A Korean American man cares for his ailing mother while trying to master her traditional cooking in the latest from Wayne Wang (The Joy Luck Club), based on Chang-rae Lee's New Yorker short story.
Coming Home Again
Based on the personal essay by award-winning Korean-American author Chang-rae Lee (Native Speaker), the latest from veteran director Wayne Wang — last at the Festival in 2007 with A Thousand Years of Good Prayers and The Princess of Nebraska — is a profoundly moving exploration of family, identity, and inheritance.
Upon learning that his mother's cancer is advancing, Chang-rae (Justin Chon) takes a leave of absence from his job in New York and travels to San Francisco to be with his parents. Struggling to contain a deluge of unruly emotions, Chang-rae busies himself with as many nursing tasks as possible, even though his mother (Jackie Chung) insists on maintaining her independence.

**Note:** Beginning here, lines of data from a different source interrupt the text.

Lemma find_positions_acc (low_text : str) (ks : list str)
  (acc : list Anchor) (a : Anchor) :
  In a (fold_left
          (fun positions key =>
             match first_found low_text (candidates (lower key)) key with
             | Some found => positions ++ [found]
             | None => positions
             end) ks acc)
  <-> In a acc
      \/ exists key, In key ks
           /\ first_found low_text (candidates (lower key)) key = Some a.
Proof.
  revert acc. induction ks as [|key ks IH]; intros acc; cbn [fold_left].
  - split; [auto|]. intros [H|(key & [] & _)]. exact H.
  - rewrite IH.
    destruct (first_found low_text (candidates (lower key)) key)
      as [found|] eqn:E.
    + rewrite in_app_iff. cbn [In]. split.
      * intros [[H|[H|[]]]|(k & Hk & Hf)].
        -- now left.
        -- subst found. right. exists key. split; [now left|exact E].
        -- right. exists k. split; [now right|exact Hf].
      * intros [H|(k & [Hk|Hk] & Hf)].
        -- left. now left.
        -- subst k. rewrite E in Hf. injection Hf as Hf. left. right. auto.
        -- right. exists k. split; assumption.
    + split.
      * intros [H|(k & Hk & Hf)]; [now left|].
        right. exists k. split; [now right|exact Hf].
      * intros [H|(k & [Hk|Hk] & Hf)]; [now left| |].
        -- subst k. congruence.
        -- right. exists k. split; assumption.
Qed.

With New Year's Eve approaching, Chang-rae plans a familial feast for which he will prepare all the Korean dishes his mother excelled at. Organizing the dinner brings with it memories of the times he spent in the kitchen taking in his mother's culinary wisdom, along with memories of their arguments over questions of cultural assimilation and the difficult life choices both of them have made — and will make. The moment will soon come when Chang-rae's mother will need to decide whether or not to continue receiving treatment.
Having already brought works by Amy Tan (The Joy Luck Club) and Javier Marías (While the Women are Sleeping) to the big screen, Wang is no stranger to literary adaptation. With Coming Home Again, he brings depth and sensitivity to translating Lee's prose into a chamber drama that alternates seamlessly between past and present, chronicling a young man's journey through guilt and uncertainty to arrive at a place of pure love.